## WORK TO BE COMPLETED
Collect every line below that contains the word "InverseResult".

......

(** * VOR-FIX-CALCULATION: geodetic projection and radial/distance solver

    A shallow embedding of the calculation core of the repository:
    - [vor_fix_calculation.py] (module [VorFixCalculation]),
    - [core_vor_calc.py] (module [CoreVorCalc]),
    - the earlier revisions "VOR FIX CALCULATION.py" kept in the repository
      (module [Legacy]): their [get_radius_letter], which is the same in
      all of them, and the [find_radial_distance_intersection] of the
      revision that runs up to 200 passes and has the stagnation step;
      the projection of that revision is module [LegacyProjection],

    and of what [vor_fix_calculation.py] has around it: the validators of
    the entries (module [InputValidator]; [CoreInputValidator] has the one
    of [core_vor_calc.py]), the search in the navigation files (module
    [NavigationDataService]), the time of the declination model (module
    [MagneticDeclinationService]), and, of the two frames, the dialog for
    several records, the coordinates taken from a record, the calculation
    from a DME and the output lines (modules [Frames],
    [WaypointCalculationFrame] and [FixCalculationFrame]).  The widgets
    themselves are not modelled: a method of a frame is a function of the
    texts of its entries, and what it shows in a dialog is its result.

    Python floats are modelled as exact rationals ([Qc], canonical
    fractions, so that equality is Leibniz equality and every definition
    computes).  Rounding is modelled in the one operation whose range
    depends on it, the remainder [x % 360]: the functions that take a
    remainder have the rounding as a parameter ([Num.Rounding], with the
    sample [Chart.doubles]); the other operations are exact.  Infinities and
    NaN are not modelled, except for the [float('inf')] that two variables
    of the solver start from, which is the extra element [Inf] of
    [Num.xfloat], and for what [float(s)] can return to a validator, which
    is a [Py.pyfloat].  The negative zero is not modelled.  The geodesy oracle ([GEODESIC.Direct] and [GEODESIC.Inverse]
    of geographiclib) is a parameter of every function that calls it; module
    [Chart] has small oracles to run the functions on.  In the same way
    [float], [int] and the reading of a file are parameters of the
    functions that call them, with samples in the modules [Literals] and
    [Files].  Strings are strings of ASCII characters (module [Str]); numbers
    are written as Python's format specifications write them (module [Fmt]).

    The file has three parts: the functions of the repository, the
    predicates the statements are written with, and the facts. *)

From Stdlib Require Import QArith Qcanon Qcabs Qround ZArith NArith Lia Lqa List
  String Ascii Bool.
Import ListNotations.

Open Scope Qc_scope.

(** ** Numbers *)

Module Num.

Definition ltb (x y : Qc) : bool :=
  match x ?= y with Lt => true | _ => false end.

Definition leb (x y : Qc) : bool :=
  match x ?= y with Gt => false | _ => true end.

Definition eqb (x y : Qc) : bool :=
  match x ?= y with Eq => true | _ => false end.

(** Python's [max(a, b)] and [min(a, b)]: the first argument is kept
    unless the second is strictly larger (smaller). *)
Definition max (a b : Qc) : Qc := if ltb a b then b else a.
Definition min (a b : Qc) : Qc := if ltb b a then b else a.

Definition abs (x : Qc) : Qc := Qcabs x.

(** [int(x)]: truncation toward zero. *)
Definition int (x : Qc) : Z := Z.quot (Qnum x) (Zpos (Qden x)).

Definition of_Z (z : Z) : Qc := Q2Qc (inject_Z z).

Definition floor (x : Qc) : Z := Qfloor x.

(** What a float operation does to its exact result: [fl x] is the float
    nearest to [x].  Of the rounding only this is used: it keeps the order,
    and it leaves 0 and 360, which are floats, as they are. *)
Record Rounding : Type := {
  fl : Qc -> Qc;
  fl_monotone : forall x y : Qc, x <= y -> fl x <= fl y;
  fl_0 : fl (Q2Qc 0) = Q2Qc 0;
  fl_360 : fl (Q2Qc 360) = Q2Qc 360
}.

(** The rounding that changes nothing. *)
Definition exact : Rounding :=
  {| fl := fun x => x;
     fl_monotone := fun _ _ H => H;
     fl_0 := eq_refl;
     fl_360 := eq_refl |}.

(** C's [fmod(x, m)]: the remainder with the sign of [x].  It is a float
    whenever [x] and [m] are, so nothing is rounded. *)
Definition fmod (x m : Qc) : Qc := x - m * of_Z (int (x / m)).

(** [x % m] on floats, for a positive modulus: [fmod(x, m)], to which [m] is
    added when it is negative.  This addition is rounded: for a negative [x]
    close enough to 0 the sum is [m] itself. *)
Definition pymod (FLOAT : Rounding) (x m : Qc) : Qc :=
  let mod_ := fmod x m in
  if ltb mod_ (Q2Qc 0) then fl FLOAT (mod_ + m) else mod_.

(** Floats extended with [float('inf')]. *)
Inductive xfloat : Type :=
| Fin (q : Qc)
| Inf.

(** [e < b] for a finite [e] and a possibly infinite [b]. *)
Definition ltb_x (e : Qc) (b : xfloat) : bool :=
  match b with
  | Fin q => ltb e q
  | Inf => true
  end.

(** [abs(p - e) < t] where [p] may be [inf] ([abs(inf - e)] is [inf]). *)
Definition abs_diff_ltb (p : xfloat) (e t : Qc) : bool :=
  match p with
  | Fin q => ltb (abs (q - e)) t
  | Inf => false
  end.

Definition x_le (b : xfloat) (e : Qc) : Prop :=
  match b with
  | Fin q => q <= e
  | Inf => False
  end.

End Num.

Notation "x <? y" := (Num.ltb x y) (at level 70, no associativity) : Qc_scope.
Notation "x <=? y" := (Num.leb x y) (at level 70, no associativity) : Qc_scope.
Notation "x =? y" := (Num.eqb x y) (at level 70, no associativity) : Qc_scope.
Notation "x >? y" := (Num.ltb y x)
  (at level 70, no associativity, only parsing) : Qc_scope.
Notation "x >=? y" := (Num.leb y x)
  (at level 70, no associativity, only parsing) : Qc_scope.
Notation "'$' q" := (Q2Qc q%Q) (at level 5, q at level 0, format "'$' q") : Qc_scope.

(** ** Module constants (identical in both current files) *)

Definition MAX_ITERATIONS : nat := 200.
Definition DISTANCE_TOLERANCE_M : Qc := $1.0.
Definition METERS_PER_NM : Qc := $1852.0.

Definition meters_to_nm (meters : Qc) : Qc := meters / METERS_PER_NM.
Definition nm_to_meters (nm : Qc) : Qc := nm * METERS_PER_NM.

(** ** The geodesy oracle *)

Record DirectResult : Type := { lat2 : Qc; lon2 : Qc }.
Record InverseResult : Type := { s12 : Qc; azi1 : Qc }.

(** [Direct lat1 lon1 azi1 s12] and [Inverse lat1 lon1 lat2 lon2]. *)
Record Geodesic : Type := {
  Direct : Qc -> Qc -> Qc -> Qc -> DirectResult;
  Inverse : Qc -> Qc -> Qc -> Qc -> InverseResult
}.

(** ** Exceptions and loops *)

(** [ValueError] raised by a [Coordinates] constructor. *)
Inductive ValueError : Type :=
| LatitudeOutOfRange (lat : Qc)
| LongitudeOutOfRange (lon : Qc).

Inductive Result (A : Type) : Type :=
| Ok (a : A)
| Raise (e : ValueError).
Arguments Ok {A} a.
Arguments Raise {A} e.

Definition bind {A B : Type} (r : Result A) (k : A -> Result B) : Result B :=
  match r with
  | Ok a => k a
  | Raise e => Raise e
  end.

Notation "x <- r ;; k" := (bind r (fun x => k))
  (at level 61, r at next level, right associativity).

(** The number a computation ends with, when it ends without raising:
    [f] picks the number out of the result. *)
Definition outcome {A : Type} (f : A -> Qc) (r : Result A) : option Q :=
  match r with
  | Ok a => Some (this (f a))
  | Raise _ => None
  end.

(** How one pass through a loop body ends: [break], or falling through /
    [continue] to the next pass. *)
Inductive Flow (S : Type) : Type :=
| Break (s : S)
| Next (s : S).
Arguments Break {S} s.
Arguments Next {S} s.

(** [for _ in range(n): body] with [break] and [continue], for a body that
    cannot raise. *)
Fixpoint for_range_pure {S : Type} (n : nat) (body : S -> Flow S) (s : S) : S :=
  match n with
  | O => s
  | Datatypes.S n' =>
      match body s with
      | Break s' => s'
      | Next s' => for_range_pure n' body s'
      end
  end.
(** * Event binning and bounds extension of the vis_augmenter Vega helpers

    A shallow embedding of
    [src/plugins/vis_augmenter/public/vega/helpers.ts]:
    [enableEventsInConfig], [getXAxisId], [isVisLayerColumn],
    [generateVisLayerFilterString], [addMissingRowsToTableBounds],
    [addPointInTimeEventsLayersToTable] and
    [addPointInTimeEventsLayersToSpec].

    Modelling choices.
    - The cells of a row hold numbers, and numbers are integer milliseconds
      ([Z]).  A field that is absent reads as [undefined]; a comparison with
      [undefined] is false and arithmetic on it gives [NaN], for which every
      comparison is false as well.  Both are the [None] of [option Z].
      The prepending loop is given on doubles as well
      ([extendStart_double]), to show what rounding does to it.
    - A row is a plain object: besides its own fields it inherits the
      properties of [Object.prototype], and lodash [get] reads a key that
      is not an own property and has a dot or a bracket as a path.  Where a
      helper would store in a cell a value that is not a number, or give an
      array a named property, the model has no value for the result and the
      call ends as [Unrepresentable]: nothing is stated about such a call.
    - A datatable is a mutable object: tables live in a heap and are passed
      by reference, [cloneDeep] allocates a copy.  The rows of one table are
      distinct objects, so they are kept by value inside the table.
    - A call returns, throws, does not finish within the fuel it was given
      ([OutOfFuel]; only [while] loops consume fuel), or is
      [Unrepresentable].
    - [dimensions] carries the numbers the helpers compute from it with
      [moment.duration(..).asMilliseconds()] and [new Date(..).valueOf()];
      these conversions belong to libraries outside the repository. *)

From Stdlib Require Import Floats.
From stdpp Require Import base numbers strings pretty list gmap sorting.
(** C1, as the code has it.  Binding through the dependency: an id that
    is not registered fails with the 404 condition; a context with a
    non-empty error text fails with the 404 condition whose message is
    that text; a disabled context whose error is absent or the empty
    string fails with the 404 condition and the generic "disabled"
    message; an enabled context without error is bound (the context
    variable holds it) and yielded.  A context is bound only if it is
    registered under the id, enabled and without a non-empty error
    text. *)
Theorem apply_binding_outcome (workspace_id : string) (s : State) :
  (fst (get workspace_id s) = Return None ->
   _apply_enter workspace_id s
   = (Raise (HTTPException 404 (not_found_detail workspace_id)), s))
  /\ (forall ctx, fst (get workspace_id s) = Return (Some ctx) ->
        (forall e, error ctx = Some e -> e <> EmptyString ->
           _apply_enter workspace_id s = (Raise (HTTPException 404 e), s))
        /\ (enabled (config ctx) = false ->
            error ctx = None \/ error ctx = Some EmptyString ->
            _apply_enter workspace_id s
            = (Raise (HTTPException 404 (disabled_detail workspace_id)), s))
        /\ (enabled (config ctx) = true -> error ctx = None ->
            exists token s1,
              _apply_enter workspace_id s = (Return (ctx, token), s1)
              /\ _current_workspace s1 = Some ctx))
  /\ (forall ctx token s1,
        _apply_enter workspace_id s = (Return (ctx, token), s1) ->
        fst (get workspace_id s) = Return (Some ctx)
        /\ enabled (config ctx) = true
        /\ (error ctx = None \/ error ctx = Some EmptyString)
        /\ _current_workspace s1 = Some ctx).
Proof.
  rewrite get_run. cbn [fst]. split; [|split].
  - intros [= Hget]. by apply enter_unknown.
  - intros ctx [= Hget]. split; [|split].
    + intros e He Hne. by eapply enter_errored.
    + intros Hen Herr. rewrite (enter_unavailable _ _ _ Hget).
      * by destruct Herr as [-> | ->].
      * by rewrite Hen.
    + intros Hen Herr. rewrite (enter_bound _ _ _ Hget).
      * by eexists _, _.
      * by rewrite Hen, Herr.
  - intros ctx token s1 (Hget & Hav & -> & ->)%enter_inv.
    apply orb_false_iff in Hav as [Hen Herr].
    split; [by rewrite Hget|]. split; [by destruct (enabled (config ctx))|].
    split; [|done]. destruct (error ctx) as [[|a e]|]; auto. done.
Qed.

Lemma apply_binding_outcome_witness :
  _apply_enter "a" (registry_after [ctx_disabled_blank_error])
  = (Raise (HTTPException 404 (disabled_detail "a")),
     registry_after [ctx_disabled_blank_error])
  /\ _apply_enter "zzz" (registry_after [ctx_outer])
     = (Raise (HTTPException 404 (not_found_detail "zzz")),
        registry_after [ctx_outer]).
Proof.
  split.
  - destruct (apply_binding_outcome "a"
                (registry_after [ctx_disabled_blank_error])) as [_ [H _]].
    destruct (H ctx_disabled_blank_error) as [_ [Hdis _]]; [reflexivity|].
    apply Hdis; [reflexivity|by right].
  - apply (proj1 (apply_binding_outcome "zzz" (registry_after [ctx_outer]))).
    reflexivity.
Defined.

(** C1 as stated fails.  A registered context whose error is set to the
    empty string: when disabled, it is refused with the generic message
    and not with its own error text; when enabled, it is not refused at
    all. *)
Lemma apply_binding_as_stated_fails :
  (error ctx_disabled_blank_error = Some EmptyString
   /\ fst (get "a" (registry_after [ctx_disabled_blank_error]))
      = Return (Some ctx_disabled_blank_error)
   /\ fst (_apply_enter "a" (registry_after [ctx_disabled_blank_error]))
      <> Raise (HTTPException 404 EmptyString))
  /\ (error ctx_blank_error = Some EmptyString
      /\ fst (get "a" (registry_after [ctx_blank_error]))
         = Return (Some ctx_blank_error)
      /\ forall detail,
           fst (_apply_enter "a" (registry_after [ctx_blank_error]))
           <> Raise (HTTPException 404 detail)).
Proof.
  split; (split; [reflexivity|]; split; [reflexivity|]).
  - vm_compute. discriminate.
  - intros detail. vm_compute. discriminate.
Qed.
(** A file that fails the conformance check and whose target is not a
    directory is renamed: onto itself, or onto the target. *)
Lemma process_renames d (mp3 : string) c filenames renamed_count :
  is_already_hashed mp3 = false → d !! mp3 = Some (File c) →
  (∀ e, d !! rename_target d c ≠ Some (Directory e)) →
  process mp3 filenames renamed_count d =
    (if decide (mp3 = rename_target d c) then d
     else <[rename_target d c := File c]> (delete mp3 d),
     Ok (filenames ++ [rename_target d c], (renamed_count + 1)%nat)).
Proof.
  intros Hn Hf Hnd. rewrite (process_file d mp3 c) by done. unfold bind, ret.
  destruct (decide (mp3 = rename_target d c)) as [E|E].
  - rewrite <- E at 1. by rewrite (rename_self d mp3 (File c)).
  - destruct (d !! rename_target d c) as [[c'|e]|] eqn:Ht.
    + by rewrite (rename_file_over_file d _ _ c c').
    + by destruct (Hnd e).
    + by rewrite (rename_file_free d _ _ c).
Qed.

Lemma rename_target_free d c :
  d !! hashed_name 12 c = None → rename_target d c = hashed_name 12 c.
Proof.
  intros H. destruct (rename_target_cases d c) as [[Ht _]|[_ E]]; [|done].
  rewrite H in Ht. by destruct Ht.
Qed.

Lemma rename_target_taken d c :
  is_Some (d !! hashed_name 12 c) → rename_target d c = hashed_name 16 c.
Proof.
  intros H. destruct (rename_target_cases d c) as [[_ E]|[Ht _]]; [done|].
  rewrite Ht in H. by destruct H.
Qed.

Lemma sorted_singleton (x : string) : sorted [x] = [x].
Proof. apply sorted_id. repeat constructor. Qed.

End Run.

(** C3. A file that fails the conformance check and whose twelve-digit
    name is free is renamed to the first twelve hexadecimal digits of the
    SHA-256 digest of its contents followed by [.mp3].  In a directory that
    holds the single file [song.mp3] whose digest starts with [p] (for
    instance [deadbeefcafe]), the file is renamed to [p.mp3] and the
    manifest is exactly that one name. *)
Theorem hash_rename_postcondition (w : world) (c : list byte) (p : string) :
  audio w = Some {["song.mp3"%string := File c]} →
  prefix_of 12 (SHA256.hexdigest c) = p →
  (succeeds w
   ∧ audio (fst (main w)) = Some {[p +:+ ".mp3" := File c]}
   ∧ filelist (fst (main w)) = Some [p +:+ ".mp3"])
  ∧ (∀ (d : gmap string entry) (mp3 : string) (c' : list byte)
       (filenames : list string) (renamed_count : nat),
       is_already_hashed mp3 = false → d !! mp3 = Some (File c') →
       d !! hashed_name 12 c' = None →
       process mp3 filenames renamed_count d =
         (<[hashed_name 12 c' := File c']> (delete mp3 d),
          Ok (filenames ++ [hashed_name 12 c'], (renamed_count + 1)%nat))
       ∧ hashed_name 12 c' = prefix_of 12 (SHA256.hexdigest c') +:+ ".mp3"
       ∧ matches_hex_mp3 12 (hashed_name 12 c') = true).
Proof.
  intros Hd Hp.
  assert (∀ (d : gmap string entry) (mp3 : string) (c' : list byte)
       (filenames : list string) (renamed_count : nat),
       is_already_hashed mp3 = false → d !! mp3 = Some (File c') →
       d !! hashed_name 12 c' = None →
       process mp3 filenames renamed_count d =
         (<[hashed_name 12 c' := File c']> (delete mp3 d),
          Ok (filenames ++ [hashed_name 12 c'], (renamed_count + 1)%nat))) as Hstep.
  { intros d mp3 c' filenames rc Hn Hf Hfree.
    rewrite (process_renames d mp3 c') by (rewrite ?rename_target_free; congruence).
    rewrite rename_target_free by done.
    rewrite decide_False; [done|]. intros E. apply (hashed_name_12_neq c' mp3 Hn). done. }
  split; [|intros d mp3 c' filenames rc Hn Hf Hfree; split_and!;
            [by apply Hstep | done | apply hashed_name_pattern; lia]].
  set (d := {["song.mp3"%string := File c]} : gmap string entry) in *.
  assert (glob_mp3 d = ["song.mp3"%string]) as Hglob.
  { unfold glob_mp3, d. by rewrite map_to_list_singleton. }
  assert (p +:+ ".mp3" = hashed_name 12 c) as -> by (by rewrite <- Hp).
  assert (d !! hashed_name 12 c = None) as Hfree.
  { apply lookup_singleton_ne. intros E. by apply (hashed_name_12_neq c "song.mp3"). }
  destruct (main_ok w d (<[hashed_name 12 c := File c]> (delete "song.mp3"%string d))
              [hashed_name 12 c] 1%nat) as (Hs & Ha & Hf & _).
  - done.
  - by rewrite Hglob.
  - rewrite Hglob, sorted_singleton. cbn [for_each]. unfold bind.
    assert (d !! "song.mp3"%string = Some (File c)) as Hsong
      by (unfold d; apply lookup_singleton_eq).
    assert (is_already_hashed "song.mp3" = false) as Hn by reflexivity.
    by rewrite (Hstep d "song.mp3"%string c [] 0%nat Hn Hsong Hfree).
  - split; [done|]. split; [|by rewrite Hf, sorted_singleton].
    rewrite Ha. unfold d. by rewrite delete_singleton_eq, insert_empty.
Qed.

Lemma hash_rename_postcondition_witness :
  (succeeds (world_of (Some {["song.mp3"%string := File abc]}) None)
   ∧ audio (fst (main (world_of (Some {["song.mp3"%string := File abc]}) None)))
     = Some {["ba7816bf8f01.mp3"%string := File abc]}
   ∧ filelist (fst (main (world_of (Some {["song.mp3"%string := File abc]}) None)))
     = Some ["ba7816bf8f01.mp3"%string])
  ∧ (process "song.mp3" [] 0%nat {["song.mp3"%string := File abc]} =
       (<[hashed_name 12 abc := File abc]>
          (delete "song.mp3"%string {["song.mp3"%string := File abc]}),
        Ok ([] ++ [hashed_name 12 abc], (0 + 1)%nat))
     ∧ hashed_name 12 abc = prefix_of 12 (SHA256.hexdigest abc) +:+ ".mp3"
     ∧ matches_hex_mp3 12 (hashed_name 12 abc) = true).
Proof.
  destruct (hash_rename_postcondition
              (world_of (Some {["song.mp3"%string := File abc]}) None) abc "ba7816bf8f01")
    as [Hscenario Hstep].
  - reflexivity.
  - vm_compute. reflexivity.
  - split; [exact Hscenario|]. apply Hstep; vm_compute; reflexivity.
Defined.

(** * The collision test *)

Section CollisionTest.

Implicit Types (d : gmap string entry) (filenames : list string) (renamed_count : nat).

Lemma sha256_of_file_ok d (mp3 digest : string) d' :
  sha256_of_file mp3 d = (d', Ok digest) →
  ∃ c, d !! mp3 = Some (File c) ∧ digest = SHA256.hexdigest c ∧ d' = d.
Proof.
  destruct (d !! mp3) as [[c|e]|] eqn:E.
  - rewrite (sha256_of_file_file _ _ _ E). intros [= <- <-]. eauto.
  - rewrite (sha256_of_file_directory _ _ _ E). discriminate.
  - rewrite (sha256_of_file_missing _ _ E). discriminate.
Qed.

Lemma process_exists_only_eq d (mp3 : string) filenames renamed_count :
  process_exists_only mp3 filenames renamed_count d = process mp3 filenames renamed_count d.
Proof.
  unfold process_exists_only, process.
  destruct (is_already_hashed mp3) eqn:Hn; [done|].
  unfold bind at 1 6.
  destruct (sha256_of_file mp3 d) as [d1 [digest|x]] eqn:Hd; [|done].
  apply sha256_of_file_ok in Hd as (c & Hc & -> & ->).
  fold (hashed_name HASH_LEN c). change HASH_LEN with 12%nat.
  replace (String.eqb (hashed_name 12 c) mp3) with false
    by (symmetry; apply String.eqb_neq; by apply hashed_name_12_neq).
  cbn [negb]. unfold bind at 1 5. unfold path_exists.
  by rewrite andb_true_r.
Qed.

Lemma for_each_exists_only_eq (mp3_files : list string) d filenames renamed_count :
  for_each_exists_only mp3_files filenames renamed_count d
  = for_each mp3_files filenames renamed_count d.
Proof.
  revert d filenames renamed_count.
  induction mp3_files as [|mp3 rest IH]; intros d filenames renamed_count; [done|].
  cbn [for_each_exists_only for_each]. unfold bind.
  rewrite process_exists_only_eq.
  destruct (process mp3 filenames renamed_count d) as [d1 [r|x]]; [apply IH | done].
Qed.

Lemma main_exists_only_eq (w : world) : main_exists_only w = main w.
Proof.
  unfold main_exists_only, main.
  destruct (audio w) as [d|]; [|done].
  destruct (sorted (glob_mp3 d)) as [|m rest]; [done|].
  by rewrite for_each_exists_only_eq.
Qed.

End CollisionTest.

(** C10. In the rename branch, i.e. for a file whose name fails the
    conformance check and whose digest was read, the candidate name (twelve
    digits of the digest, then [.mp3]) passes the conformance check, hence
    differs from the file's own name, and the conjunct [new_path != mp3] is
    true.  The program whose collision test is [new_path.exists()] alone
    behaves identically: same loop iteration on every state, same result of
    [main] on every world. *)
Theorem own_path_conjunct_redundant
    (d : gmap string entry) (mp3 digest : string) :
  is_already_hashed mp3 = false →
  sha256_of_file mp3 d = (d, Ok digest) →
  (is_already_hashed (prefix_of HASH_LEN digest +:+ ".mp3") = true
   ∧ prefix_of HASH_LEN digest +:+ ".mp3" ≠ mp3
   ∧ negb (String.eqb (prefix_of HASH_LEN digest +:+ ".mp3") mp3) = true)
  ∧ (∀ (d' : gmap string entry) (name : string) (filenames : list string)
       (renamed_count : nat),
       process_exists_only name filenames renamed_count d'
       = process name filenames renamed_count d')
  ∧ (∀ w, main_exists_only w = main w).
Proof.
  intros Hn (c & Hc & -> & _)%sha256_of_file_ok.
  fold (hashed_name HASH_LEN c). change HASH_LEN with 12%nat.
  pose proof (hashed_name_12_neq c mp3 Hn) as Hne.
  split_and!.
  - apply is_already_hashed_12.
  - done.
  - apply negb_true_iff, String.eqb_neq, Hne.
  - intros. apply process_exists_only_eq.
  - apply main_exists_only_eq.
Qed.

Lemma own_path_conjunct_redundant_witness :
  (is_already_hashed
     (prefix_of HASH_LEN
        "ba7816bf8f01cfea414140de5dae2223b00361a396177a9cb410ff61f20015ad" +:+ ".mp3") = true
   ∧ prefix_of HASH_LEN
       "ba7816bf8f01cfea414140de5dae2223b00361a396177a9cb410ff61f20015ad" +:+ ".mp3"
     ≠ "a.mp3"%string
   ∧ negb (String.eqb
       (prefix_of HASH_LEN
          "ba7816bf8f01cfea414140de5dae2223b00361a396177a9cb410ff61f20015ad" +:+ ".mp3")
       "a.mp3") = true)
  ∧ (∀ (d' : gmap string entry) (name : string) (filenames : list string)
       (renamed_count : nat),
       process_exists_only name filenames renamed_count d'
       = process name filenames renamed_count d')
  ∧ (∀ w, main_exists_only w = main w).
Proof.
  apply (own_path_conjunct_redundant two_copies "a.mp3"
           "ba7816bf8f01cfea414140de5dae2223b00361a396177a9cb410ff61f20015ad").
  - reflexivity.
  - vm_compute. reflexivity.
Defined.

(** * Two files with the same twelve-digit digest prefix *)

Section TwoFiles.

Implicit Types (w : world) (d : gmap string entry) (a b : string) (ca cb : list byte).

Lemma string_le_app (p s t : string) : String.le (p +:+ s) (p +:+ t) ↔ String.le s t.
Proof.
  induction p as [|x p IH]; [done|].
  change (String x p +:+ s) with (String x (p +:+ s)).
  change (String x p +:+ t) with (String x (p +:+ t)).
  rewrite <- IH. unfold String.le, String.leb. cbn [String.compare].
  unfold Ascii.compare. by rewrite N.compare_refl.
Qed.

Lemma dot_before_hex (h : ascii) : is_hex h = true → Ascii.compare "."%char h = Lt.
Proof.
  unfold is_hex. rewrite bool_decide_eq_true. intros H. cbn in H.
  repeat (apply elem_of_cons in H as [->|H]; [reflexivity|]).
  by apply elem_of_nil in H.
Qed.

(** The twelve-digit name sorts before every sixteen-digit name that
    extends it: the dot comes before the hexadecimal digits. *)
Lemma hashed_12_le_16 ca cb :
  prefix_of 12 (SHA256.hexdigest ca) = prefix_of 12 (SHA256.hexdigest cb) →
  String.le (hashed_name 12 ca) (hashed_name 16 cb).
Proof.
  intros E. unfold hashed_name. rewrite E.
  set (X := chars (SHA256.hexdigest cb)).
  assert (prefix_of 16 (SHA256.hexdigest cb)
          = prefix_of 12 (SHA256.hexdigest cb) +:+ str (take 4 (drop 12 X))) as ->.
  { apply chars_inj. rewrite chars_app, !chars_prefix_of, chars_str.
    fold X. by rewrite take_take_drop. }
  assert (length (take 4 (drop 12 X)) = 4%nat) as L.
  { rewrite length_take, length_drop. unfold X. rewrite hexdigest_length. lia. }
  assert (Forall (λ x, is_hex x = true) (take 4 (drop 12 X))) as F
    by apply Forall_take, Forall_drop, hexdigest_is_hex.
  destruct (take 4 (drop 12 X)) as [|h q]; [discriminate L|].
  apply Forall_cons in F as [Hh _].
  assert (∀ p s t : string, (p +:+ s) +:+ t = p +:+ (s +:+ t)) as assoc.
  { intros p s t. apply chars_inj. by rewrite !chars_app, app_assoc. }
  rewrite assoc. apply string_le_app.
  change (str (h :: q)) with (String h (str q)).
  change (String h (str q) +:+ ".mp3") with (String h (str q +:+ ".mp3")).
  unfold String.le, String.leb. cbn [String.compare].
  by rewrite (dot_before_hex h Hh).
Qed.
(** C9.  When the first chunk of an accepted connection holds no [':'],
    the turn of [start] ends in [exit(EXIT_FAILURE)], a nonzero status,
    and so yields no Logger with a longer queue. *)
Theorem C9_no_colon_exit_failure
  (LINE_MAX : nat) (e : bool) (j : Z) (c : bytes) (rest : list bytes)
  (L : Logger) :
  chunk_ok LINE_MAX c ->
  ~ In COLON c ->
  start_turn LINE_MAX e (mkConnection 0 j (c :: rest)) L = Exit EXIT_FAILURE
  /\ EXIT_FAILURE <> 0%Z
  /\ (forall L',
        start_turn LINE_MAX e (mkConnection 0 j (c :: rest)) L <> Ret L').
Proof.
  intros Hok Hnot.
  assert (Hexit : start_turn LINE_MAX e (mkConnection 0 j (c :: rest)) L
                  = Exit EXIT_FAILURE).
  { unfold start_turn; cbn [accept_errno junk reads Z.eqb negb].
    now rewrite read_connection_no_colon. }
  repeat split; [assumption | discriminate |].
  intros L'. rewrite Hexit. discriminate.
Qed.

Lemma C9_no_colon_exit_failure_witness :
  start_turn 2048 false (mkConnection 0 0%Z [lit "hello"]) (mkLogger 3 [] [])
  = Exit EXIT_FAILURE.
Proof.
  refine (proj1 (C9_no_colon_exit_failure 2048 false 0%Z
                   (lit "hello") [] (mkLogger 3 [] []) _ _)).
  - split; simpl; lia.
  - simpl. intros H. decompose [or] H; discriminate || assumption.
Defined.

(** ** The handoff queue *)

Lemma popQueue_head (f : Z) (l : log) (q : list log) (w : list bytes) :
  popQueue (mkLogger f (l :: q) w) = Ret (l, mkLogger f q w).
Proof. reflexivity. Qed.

......

## RESULT
Record InverseResult : Type := { s12 : Qc; azi1 : Qc }.
  Inverse : Qc -> Qc -> Qc -> Qc -> InverseResult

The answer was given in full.